WASHINGTON - Two key US Republican senators said a Tuesday briefing by the CIA's director only strengthened their conviction that Saudi Arabia's crown prince directed the murder of journalist Jamal Khashoggi.
The explosive new declarations by members of President Donald Trump's own party run counter to the White House narrative downplaying possible links between Crown Prince Mohammed bin Salman and the October killing of journalist and palace critic Khashoggi at the kingdom's Istanbul consulate.
"I have zero question in my mind that the crown prince directed the murder and was kept appraised of the situation all the way through it," Senate Foreign Relations Committee Chairman Bob Corker told reporters after CIA director Gina Haspel briefed a small group of senators.
"If MBS were in front of a jury, he'd be convicted in less than 30 minutes," Corker said, using the prince's initials.
Fellow Republican Senator Lindsey Graham, a Trump ally who has joined a growing collection of lawmakers urging the president to take a far tougher stance against Riyadh, also attended the hour-long closed-door briefing, and minced no words afterwards.
The crown prince is "crazy" and "a wrecking ball" who is "complicit in the murder of Mr Khashoggi to the highest level possible," Graham said in withering criticism of an American ally.
"There's not a smoking gun but a smoking saw."
The South Carolina senator was directly repudiating comments by top Trump administration officials, including Defense Secretary Jim Mattis, who just last week said there was "no smoking gun" implicating the crown prince.
US newspapers, including The Wall Street Journal, have reported that the CIA has evidence that Prince Mohammed exchanged 11 messages with his close aide Saud al-Qahtani, who allegedly oversaw the murder, just before and after it took place.
Some of the most important evidence may be an audio recording of the murder that Turkey said it has distributed. Graham said that was not played in Tuesday's briefing.
'HE IS DANGEROUS'
The Saudi government went into damage control mode, with a spokesperson for the Saudi Embassy, Fatimah Baeshen, saying the kingdom maintains its "steadfast" commitment to the US-Saudi relationship and does "categorically reject" accusations linking the prince to the killing.
"At no time did HRH the Crown Prince correspond with any saudi officials in any government entity on harming Jamal Khashoggi, a Saudi citizen," she said on Twitter.

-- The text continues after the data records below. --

(** * RunGrade backend: binning engine, reliability filter, gradient
    statistics and batch orchestration.

    A shallow embedding of [Coefficients.js], the binning module
    ([getAnalysisBins], [getPaceByGradientChart],
    [getGradeAdjustmentAnalysis]) and of the server's filter and batch
    handlers.

    Numbers.  A JavaScript number is embedded as a rational [Q]: every
    finite double is one.  The geometry of the binning engine (distances,
    gradients, paces and the grade factor inside a bin) is read without
    rounding error.  Where a result of the program depends on the
    rounding of binary64 arithmetic, the operations are the rounded ones
    of [Js.add], [Js.sub], [Js.mul] and [Js.div]: the running sum of the
    elevation gain, the mean and the median of a range bucket, the
    progress percentage and the average number of bins per file, and
    [Binary64.calculateGradeAdjustment].  [NaN] arises in the code from date
    arithmetic and from [parseInt] of a key that is not a number; it is
    embedded as [None] where the code tests for it, and as 0 where it is
    the result of a sort comparator.  [null] and [undefined] are
    [None]. *)

From Stdlib Require Import QArith Qminmax Qround Qabs Lqa Lia ZArith List Bool String Ascii.
From Stdlib Require Import DecimalString DecimalZ DecimalPos Permutation Sorted.
From stdpp Require Import gmap strings.
Import ListNotations.

Local Open Scope Q_scope.

(** ** JavaScript primitives *)

Module Js.

Definition Math_max (a b : Q) : Q := Qmax a b.
Definition Math_min (a b : Q) : Q := Qmin a b.

(** [Math.round]: nearest integer, ties towards plus infinity. *)
Definition Math_round (x : Q) : Z := Qfloor (x + (1 # 2)).

Definition Math_floor (x : Q) : Z := Qfloor x.

(** [Number(x.toFixed(d))]: [x] rounded to [d] decimals, ties away
    from zero ([toFixed] formats the magnitude and re-attaches the
    sign). *)
Definition pow10 (d : nat) : Z := Z.pow 10 (Z.of_nat d).

Definition toFixed (d : nat) (x : Q) : Q :=
  let scale := inject_Z (pow10 d) in
  if Qle_bool 0 x
  then inject_Z (Qfloor (x * scale + (1 # 2))) / scale
  else - (inject_Z (Qfloor ((- x) * scale + (1 # 2))) / scale).

(** Truthiness of a number that may be absent: present and non-zero. *)
Definition truthy (x : option Q) : bool :=
  match x with
  | Some q => negb (Qeq_bool q 0)
  | None => false
  end.

Definition Qlt_bool (a b : Q) : bool := negb (Qle_bool b a).

(** [a || b] for a number [a] that may be absent and a number [b]. *)
Definition orElse (a : option Q) (b : Q) : Q :=
  match a with
  | Some q => if Qeq_bool q 0 then b else q
  | None => b
  end.

(** *** Binary64 rounding *)

(** Round to the nearest integer, ties to the even one. *)
Definition roundHalfEven (q : Q) : Z :=
  let f := Qfloor q in
  match Qcompare (q - inject_Z f) (1 # 2) with
  | Lt => f
  | Gt => (f + 1)%Z
  | Eq => if Z.even f then f else (f + 1)%Z
  end.

(** Every binary64 number is an integer multiple of 2^-1074. *)
Definition scale : Z := (2 ^ 1074)%Z.

(** The spacing of the binary64 numbers around [y], for [y] in units
    of 2^-1074: 1 below 2^53 (the subnormal numbers and the first
    binade), else the power of two 52 places below the leading bit. *)
Definition ulp (y : Q) : Z := (2 ^ Z.max (Z.log2 (Qfloor y) - 52) 0)%Z.

Definition roundScaled (y : Q) : Z :=
  (roundHalfEven (y / inject_Z (ulp y)) * ulp y)%Z.
(* ===== verification/_CoqProject ===== *)
-Q . S2P
Prelude.v
Double.v
Bytes.v
Posix.v
IperfTime.v
Timer.v
TimerLists.v
TimerSpec.v
TimerRun.v
TimerProps.v
Net.v
CJson.v
CString.v
CStringProps.v
Printf.v
JsonText.v
Texts.v
JsonParse.v
CJsonOps.v
CJsonLinks.v
NumberProps.v
JsonTextProps.v
Queue.v
Units.v
Dscp.v
Auth.v
AuthProps.v
JsonParseProps.v
CJsonOpsProps.v
MinifyProps.v
CJsonLinksProps.v
Test.v
JsonTree.v
Udp.v
UdpProps.v
Api.v
Stats.v
StatsProps.v
Stream.v
Accounting.v
StreamProps.v
Params.v
ParamsProps.v
Results.v
ResultsProps.v
Sockets.v
Dial.v
Connect.v
ConnectProps.v
Sctp.v
Util.v
Packet.v
Ncp.v
Rcv.v
TransferProps.v
Lifecycle.v
LifecycleProps.v
Args.v
ErrorText.v
ArgsProps.v
Prog.v
Output.v
OutputProps.v
Report.v
ReportProps.v
Callbacks.v
Session.v
Server.v
Client.v
SessionProps.v
Main.v
ServerProps.v
PairingProps.v
TimeoutProps.v
AuthorizeProps.v
ConversationProps.v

Graham stressed that he believes the crown prince has put the decades-long US-Saudi relationship at risk.
"If the Saudi government is going to be in the hands of this man for a long time to come, I find it very difficult to be able to do business, because I think he's crazy, I think he is dangerous," he said.
After reports that the CIA concluded that the crown prince ordered Khashoggi's assassination in the Istanbul consulate on October 2, Trump warned that US-Saudi ties and oil market stability were too important to rock over the scandal.
Under mounting pressure from lawmakers who wanted action against Riyadh, Mattis and Secretary of State Mike Pompeo told senators there was no direct evidence linking the crown prince to the murder.
Graham rejected their assessment outright, saying "you have to be willfully blind" not to conclude that the murder was orchestrated by people under Prince Mohammed's command.
Democrats provided similar reactions after the briefing, which was given to leaders of Senate committees that focus on national security.
"I am now more convinced than I was before -- and I was pretty convinced -- that in fact the United States must have a strong response to both the war in Yemen as well as the killing" of Khashoggi, Senate Democrat Bob Menendez said.
With many senators furious about being excluded from the briefing, Senate Minority Leader Chuck Schumer demanded Haspel "brief the full Senate without delay."
The White House faced a rebuke last week when the Senate voted to advance legislation that would end US support for the Saudi-led coalition fighting a war in Yemen, which has been described as the world's worst humanitarian crisis.
The Yemen legislation, which may face another procedural vote this week, could set up a bitter year-end Senate floor fight over US war powers. Some lawmakers like Graham want a bill with teeth that will punish Saudi Arabia, while others are keen not to antagonize the White House.
There are several proposals in the works, including freezes on all US arms sales to Riyadh and tightening sanctions on those involved in Khashoggi's murder.